#### [Task statement]
Go through the listing below and output exactly the line with "ex_ratings -> ~", the line with "Lemma states_lookup_inv k", and each line between; omit the rest.

#### [Study material]
○ ○ ○ ○ ○
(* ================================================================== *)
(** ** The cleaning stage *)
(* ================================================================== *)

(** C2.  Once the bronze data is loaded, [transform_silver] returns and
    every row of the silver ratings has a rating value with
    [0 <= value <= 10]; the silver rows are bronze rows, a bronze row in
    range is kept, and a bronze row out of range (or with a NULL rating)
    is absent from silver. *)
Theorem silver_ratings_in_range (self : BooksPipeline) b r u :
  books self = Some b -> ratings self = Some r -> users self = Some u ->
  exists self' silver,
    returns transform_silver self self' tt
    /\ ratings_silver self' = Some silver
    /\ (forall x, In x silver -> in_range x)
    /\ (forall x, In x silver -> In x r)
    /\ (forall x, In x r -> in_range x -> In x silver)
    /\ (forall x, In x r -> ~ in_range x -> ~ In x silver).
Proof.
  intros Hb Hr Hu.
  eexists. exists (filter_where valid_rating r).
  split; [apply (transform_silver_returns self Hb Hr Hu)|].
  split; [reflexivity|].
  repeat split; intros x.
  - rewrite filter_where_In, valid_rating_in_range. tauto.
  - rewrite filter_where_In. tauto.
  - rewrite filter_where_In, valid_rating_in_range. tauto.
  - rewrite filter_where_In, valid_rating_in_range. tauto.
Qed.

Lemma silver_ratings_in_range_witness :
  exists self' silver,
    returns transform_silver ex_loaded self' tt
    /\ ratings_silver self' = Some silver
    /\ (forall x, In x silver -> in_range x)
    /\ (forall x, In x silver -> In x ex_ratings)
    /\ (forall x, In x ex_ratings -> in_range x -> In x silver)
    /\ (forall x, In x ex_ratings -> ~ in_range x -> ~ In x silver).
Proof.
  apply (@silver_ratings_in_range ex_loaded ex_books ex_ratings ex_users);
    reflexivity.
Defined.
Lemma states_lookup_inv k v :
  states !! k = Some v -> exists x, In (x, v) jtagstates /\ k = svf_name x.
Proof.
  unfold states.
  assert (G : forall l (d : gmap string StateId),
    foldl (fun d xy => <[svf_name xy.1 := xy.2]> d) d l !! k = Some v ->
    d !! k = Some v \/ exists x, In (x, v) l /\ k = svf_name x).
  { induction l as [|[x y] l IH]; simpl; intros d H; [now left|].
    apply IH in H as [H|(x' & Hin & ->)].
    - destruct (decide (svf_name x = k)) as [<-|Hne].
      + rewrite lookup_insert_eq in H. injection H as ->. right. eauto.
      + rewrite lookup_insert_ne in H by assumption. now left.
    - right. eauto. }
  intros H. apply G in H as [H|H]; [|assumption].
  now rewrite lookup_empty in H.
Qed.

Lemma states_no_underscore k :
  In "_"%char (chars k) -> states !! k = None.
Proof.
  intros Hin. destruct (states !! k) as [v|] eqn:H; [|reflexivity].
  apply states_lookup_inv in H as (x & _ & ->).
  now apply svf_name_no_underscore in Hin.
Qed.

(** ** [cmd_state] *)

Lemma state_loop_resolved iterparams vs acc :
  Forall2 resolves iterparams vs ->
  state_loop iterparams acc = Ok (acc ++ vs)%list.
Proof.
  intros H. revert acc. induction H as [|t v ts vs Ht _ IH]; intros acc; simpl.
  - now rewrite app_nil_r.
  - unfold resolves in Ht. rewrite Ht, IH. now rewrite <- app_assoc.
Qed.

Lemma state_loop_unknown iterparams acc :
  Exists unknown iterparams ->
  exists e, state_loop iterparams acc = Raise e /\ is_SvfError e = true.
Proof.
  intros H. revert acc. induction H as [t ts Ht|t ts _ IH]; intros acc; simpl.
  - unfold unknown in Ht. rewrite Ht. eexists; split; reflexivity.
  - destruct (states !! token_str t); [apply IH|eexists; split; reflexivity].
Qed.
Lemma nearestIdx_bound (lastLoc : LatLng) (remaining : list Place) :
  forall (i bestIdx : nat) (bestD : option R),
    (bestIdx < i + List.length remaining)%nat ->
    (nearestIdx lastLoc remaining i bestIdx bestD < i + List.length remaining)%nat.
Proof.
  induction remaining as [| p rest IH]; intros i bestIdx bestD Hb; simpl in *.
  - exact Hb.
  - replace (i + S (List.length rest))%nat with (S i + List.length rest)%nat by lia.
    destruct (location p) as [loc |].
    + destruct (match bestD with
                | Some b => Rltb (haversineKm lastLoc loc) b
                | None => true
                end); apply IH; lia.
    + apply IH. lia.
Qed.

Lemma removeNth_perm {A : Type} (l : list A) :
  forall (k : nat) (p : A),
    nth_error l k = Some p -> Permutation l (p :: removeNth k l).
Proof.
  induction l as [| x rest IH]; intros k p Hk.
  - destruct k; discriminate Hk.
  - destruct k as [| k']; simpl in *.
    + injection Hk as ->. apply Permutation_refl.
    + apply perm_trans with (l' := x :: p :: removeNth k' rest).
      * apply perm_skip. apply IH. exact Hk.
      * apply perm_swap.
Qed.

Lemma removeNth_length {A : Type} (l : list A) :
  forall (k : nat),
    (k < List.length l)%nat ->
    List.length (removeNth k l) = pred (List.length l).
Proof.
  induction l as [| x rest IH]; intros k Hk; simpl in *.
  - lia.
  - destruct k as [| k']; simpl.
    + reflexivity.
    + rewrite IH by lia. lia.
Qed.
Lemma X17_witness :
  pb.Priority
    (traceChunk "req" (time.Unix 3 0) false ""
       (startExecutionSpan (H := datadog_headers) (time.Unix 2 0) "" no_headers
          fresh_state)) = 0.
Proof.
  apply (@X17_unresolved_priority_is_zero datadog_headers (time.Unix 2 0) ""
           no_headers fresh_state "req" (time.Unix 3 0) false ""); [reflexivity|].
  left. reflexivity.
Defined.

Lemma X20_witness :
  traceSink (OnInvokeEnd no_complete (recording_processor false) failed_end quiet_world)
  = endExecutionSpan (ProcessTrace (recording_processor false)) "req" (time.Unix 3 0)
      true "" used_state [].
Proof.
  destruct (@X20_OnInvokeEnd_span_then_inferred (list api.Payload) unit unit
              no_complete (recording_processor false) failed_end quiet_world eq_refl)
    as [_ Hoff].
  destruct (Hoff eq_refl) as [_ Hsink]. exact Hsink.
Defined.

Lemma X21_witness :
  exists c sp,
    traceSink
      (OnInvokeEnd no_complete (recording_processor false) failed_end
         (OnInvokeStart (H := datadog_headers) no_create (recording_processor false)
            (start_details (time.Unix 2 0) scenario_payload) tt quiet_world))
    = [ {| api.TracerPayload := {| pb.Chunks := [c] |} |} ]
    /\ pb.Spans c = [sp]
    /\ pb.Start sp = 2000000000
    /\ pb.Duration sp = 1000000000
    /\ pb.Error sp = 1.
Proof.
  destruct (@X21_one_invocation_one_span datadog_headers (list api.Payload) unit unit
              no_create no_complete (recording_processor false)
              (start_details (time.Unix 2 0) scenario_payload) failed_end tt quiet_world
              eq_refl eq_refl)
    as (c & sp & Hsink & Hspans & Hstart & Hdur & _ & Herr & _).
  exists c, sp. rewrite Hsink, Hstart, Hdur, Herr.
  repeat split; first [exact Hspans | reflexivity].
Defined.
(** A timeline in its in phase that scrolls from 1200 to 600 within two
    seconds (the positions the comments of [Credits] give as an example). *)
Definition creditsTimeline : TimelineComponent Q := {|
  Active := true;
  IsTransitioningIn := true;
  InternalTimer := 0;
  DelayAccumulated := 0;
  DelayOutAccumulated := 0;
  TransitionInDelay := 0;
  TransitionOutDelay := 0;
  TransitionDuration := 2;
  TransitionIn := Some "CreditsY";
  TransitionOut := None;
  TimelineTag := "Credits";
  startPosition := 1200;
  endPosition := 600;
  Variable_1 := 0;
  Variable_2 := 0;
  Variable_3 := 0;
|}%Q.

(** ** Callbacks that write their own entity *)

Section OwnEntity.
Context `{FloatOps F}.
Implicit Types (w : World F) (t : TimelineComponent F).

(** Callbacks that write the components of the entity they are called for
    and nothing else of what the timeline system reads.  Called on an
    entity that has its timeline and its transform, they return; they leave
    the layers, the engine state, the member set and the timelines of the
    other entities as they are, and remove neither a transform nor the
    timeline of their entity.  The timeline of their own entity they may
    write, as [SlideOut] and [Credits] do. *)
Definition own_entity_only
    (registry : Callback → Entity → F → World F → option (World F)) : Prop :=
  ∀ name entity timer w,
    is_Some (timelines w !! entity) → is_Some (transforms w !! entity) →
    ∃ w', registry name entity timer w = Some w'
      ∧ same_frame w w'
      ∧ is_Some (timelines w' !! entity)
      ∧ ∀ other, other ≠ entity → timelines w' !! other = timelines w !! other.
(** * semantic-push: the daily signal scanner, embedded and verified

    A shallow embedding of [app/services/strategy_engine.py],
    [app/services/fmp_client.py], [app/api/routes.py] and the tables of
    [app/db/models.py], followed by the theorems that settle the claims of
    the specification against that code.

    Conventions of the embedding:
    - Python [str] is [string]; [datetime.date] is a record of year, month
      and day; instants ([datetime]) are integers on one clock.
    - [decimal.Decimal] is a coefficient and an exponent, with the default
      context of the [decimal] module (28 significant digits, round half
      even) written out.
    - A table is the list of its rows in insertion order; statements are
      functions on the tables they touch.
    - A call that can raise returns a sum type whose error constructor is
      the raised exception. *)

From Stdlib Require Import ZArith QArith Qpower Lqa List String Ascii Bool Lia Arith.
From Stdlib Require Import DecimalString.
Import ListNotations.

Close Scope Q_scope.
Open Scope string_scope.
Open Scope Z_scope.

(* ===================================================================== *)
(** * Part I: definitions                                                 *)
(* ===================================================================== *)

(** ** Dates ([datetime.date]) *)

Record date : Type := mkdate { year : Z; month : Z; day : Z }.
○ ○ ○ ○ ○
#### [Your solution]
    /\ (forall x, In x ex_ratings -> ~ in_range x -> ~ In x silver).
Proof.
  apply (@silver_ratings_in_range ex_loaded ex_books ex_ratings ex_users);
    reflexivity.
Defined.
Lemma states_lookup_inv k v :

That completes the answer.